Since then, the Charge 2 has been discontinued, and the Charge 3’s price dropped down to $99.95 (as of June 2020). On the other hand, the Charge 4 is now listed at $149.95 – the same price its predecessors were listed when they first hit the market.

In theory, if you consider that we’ve seen about a 9% inflation rate from 2014 to 2020, then technically consumers are getting an even better price on the Charge 4 than they did on the Charge 2 or 3. Plus, the Charge 4 is jam-packed full of features that designers didn’t even contemplate adding to the Charge 2, so this latest Fitbit model is a solid deal.

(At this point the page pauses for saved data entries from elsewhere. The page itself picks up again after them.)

#[export] Instance pg_laws : PromptRegistryLaws pg_registry.
Proof.
  refine {| rl_table := fun w => table_of (pg_rows w); rl_ok := fun w => NoDup (map pa_key (pg_rows w));
            rl_up := pg_up |}.
  - intros pid v t w Hn.
    assert (reads (rg_fetch_or_none pg_registry pid v t) (fun rows o => fetch_spec (table_of rows) pid v t o)) as Hr.
    { cbn [rg_fetch_or_none pg_registry]. destruct t as [t|].
      - eapply bind_reads; [exact (fetch_scope_reads _ _ _ v (is_tenant_selects pid t))|].
        intros [a|]; [apply ret_reads; intros rows H; by exists (Some a)|].
        intros w' Hn'. destruct (fetch_scope_reads _ _ _ v (is_global_selects pid) w' Hn') as (H1 & H2 & H3).
        split_and!; [done| |done]. intros o Ho Hown. exists None. auto.
      - eapply (bind_reads _ _ (fun _ x => x = None)); [by apply ret_reads|]. intros own.
        destruct own as [a|]; [by apply ret_reads|].
        intros w' Hn'. destruct (fetch_scope_reads _ _ _ v (is_global_selects pid) w' Hn') as (H1 & H2 & H3).
        split_and!; [done| |done]. intros o Ho _. simpl. auto. }
    destruct (Hr w Hn) as (H1 & H2 & H3). cbv zeta. by rewrite H1.
  - intros a w Hn. cbn [rg_register pg_registry]. unfold try_except, pg_insert, pg_statement.
    destruct (pg_fault w (pg_step w)) as [e|] eqn:Ef.
    + assert (pg_up w -> False) as Hno by (intros Hu; by rewrite (Hu (pg_step w)) in Ef).
      destruct e; simpl; (split_and!; [done..| |]; [done|intros Hu; by destruct (Hno Hu)]).
    + set (clash := fun e : PromptAsset => _).
      assert (forall e, clash e = true <-> pa_key e = pa_key a) as Hc.
      { intros e. unfold clash. rewrite !andb_true_iff, String.eqb_eq, Z.eqb_eq. unfold pa_key.
        destruct (pa_tenant_id a) as [t|], (pa_tenant_id e) as [t'|]; rewrite ?String.eqb_eq; intuition congruence. }
      pose proof (insert_unless_taken _ (pg_rows w) a Hc Hn) as Hi.
      assert (forall rows, pg_up w -> pg_up (mkPgPrompts rows (S (pg_step w)) (pg_fault w))) as Hup.
      { intros rows Hu n Hle. apply Hu. simpl in Hle. lia. }
      cbv zeta. destruct (existsb clash (pg_rows w)); simpl.
      * destruct Hi as [b ->]. split_and!; [done|done|done|auto].
      * destruct Hi as (-> & Hn' & ->). split_and!; [done|done|done|auto].
  - intros pid t w Hn. cbn [rg_latest_version pg_registry].
    assert (selects (match t with None => is_global pid | Some t => is_tenant pid t end) pid t) as Hp
      by (destruct t; [apply is_tenant_selects|apply is_global_selects]).
    destruct (select_reads (fun rows => pa_version <$> head (merge_sort version_ge (List.filter
       (match t with None => is_global pid | Some t => is_tenant pid t end) rows)))
      (fun rows o => exists a, latest_in (table_of rows) pid t a /\ o = pa_version <$> a)
      ltac:(intros rows Hr; eexists; split; [by apply head_latest|done]) w Hn) as (H1 & H2 & H3).
    cbv zeta. unfold select_max. by rewrite H1.
Defined.

(** ** The cache over a lawful registry *)

Section CachingLaws.
Context {W : Type} (config : CacheConfig) (inner : Registry W) {L : PromptRegistryLaws inner}.

(** Every entry, expired or not, is what the inner registry would answer. *)
Definition coherent (w : Cached W) : Prop :=
  forall pid v t e, ca_cache w !! (pid, v, t) = Some e -> fetch_spec (rl_table (ca_inner w)) pid v t (ce_asset e).

Lemma coherent_insert m pid v t asset at_ clock step u :
  coherent (mkCached m clock step u) -> fetch_spec (rl_table u) pid v t asset ->
  coherent (mkCached (<[(pid, v, t) := mkCacheEntry asset at_]> m) clock step u).
Proof.
  intros Hc Hs pid' v' t' e. simpl. rewrite lookup_insert_Some.
  intros [[[= <- <- <-] <-]|[_ He]]; [done|]. by apply (Hc pid' v' t' e).
Qed.

Lemma coherent_drop m pid v scope a clock step (u u' : W) :
  coherent (mkCached m clock step u) -> rl_table u' = <[(pid, v, scope) := a]> (rl_table u) ->
  coherent (mkCached (filter (fun kv => kv.1.1.1 <> pid) m) clock step u').
Proof.
  intros Hc Ht pid' v' t' e. simpl. rewrite map_lookup_filter_Some. simpl. intros [He Hne].
  apply (fetch_same_prompt _ (rl_table u)); [|by apply (Hc pid' v' t' e)].
  intros x y. rewrite Ht, lookup_insert_ne; [done|congruence].
Qed.
(* ===== verification/ShellAgentFacts.v ===== *)
(** * ShellAgentFacts: the agent loop terminates, and permissions hold

    The bound on planning steps, what a denied permission does, what a timed
    out plan prompt does, and the round trip of the conversation through
    [state.data]. *)

From S2P Require Import Prelude PyText Domain GraphRuntime Results PromptRegistry ShellAgent.

(** ** The conversation survives its JSON form *)

Definition call_ok (c : ToolCall) : Prop := tc_id c <> "" /\ tc_name c <> "".
Definition message_ok (m : ChatMessage) : Prop := Forall call_ok (cm_tool_calls m).

Lemma nonempty_eqb s : s <> "" -> nonempty s = true.
Proof. intros H. by apply nonempty_true. Qed.

Lemma tool_call_roundtrip c : call_ok c -> tool_call_validate (tool_call_dump c) = Ok c.
Proof.
  destruct c as [i n a]. intros [Hi Hn]. unfold tool_call_validate. simpl.
  unfold req_nonempty_str. simpl. apply nonempty_eqb in Hi, Hn. simpl in *. by rewrite Hi; simpl; rewrite Hn.
Qed.

Lemma mapM_res_map {A B} (f : A -> res B) (g : B -> A) l :
  Forall (fun b => f (g b) = Ok b) l -> mapM_res f (map g l) = Ok l.
Proof. induction 1 as [|b l Hb _ IH]; simpl; [done|]. rewrite Hb. simpl. by rewrite IH. Qed.

Lemma message_roundtrip m : message_ok m -> message_validate (message_dump m) = Ok m.
Proof.
  destruct m as [r c t calls]. intros Hc. unfold message_validate. simpl.
  assert (Hcalls : mapM_res tool_call_validate (map tool_call_dump calls) = Ok calls).
  { apply mapM_res_map. eapply Forall_impl; [exact Hc|]. apply tool_call_roundtrip. }
  destruct r, t; simpl; unfold req_str, opt_str_field, list_field; simpl; by rewrite Hcalls.
Qed.

Lemma usage_roundtrip u : usage_validate (usage_dump u) = Ok u.
Proof. by destruct u as [[] [] [] []]. Qed.

(** The conversation [plan] and [tool_call] store is the one they load. *)
Lemma load_dumped_messages s ms d :
  Forall message_ok ms -> getd (data s) "_messages" = dump_messages ms -> load_messages s d = Ok ms.
Proof.
  intros Hm He. unfold load_messages. rewrite He. simpl. apply mapM_res_map.
  eapply Forall_impl; [exact Hm|]. apply message_roundtrip.
Qed.

(** ** The shape of the nodes *)

Section Nodes.
Context {W : Type} (deps : ShellDeps W) (dsp dspid : option string).
Context (specs : list ToolSpec) (execute : ToolCall -> ToolContext -> M W ToolResult).

(** What one planning step may decide. *)
Definition plan_outcome (s : TaskRunState) (r : NodeResult) : Prop :=
  exists u, r = node_update u /\
    (is_str (getd (dupdate (data s) u) "_plan_next") "tool_call" = false \/
     exists k m, int_or_default s "_step" 0 = Ok k /\ int_or_default s "max_steps" DEFAULT_MAX_STEPS = Ok m /\
       k + 1 < m /\ getd (dupdate (data s) u) "_step" = JInt (k + 1) /\
       getd (dupdate (data s) u) "max_steps" = getd (data s) "max_steps").

Lemma bind_lift_ok {A B} (r : res A) (k : A -> M W B) w b w' :
  bind (lift r) k w = (Ok b, w') -> exists a, r = Ok a /\ k a w = (Ok b, w').
Proof. unfold bind, lift. destruct r; naive_solver. Qed.
Definition local_test_run (t : LocalTest) (ctx : ToolContext) (suite : string) (targets : list string)
    (timeout_seconds : option Z) : M W TestOutcome :=
  if negb (nonempty suite) then raise (ToolValidationError "suite must not be empty") else
  match dget (lt_suites t) suite with
  | None => raise (ToolPermissionError ("test suite " +:+ py_repr_str suite +:+
                                          " is not in the allow-list"))
  | Some base =>
      let timeout := default (lt_timeout t) timeout_seconds in
      if timeout <=? 0 then raise (ToolValidationError "timeout_seconds must be positive")
      else
        workspace <- lift (require_workspace ctx) ;;
        w <- get ;;
        extra <- lift (suite_targets (get_fs w) workspace suite targets) ;;
        let argv := base ++ extra in
        outcome <- os_exec os argv (workspace_str ctx) None timeout ;;
        match outcome with
        | TimedOut => raise (ToolExecutionError ("test suite " +:+ py_repr_str suite +:+
                               " timed out after " +:+ pretty timeout +:+ "s"))
        | Exited code stdout stderr =>
            ret (mkTestOutcome suite argv (clamp_code code)
                   (decode_bounded stdout (tx_output_byte_cap ctx))
                   (decode_bounded stderr (tx_output_byte_cap ctx)) false)
        end
  end.

Definition LocalWorkspaceTestTool (t : LocalTest) : TestTool W := mkTestTool (local_test_run t).
End Local.
(* ===== verification/LocalWorkspaceFacts.v ===== *)
(** * LocalWorkspaceFacts: confinement, atomicity and bounds of the local tools *)

From S2P Require Import Prelude PyText Utf8 Domain GraphRuntime Results ShellAgent Tools FileSystem LocalWorkspace.
Import Utf8.

Section Facts.
Context {W : Type} `{HasFS W} (os : OsPorts W).

(** ** Confinement *)

Lemma resolve_within_ok fs ws raw target :
  rooted fs -> resolve_within fs ws raw = Ok target ->
  exists root rel, resolve fs ws = Ok root /\ target = root ++ rel /\ real fs target /\
                   resolve fs target = Ok target.
Proof.
  intros H0. unfold resolve_within. destruct (nonempty raw); [|done]. simpl.
  destruct (resolve fs (join_path ws raw)) as [cand|] eqn:Ec; [|done]. simpl.
  destruct (resolve fs ws) as [root|] eqn:Er; [|done]. simpl.
  destruct (relative_to cand root) as [rel|] eqn:Erel; [|done]. intros [= <-].
  apply relative_to_Some in Erel. exists root, rel.
  split_and!; [done..|by eapply resolve_real|by eapply resolve_idem].
Qed.

Lemma read_bytes_spec p w :
  read_bytes (os_fault os) p w =
    (match os_fault os w "read" p with
     | Some _ => Err (OSError "read")
     | None => match stat (get_fs w) p with
               | Some (NFile data) => Ok data
               | Some _ => Err (OSError "IsADirectoryError")
               | None => Err (OSError "FileNotFoundError")
               end
     end, w).
Proof.
  unfold read_bytes, os_check, bind, get. destruct (os_fault os w "read" p); [done|].
  by destruct (stat (get_fs w) p) as [[]|].
Qed.

Lemma node_at_file fs p data : node_at fs p = Some (NFile data) -> fs !! p = Some (NFile data).
Proof. by destruct p. Qed.

(** Reading never changes the world; what it returns is a slice, decoded
    with replacement, of a regular file that lies under the resolved workspace
    with no link on the way; the text has at most three bytes per byte of the
    requested cap. *)
Theorem local_read_confined ctx p offset max_bytes w r w' :
  rooted (get_fs w) ->
  local_read os ctx p offset max_bytes w = (r, w') ->
  w' = w /\
  match r with
  | Ok text =>
      exists ws root rel data cap,
        require_workspace os ctx = Ok ws /\ resolve (get_fs w) ws = Ok root /\
        get_fs w !! (root ++ rel) = Some (NFile data) /\ real (get_fs w) (root ++ rel) /\
        effective_cap ctx max_bytes = Ok cap /\ 0 < cap <= tx_output_byte_cap ctx /\
        text = decode_replace (str_take (Z.to_nat cap)
                 (String.substring (Z.to_nat offset) (String.length data) data)) /\
        Z.of_nat (String.length text) <= 3 * cap
  | Err _ => True
  end.
Proof.
  intros H0. unfold local_read, bind, lift, get. destruct (offset <? 0); [by intros [= <- <-]|].
  destruct (require_workspace os ctx) as [ws|] eqn:Ews; [|by intros [= <- <-]].
  destruct (resolve_within (get_fs w) ws p) as [target|] eqn:Et; [|by intros [= <- <-]].
  destruct (is_file (get_fs w) target) eqn:Ef; cbn [negb]; [|by intros [= <- <-]].
  destruct (effective_cap ctx max_bytes) as [cap|] eqn:Ecap; [|by intros [= <- <-]].
  unfold wrap_oserror, try_except, read_slice, bind, ret. rewrite read_bytes_spec.
  apply resolve_within_ok in Et as (root & rel & Er & -> & Hreal & Hid); [|done].
  unfold is_file in Ef. destruct (os_fault os w "read" (root ++ rel)); [by intros [= <- <-]|].
  destruct (stat (get_fs w) (root ++ rel)) as [[data| |]|] eqn:Est; try done.
  intros [= <- <-]. split; [done|]. exists ws, root, rel, data, cap.
  unfold stat in Est. rewrite Hid in Est. apply node_at_file in Est.
  assert (0 < cap <= tx_output_byte_cap ctx) as Hcap.
  { unfold effective_cap in Ecap. revert Ecap. split_matches; intros; simplify_eq/=; lia. }
  split_and!; try done; try lia.
  set (s := str_take _ _). pose proof (decode_replace_length s) as H1.
  assert (String.length s <= Z.to_nat cap)%nat by apply str_take_length. lia.
Qed.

The Fitbit Charge 4: Worth The Upgrade?

If you have the Charge 2 or Charge 3, you might be wondering if it’s time to upgrade. Considering the Charge 4 is lightyears ahead of the Charge 2 (in terms of overall functionality), we’d say it’s probably time to move on.

However, if you’re a proud owner of a fully-functioning Charge 3, you don’t necessarily need to buy the Charge 4 right away. Unless you’re dying to have Spotify control from your Fitbit or you really want built-in GPS, there’s not much of a difference between the Charge 3 and 4.

The verdict? The Charge 4 is fantastic, and it’s an excellent initial investment for your first fitness tracker. If you have the Charge 2, you should seriously consider upgrading it. However, if you know and love your Charge 3, we wouldn’t necessarily rush to put the Charge 4 into your online shopping cart unless your old tracker is at the end of its usable lifespan.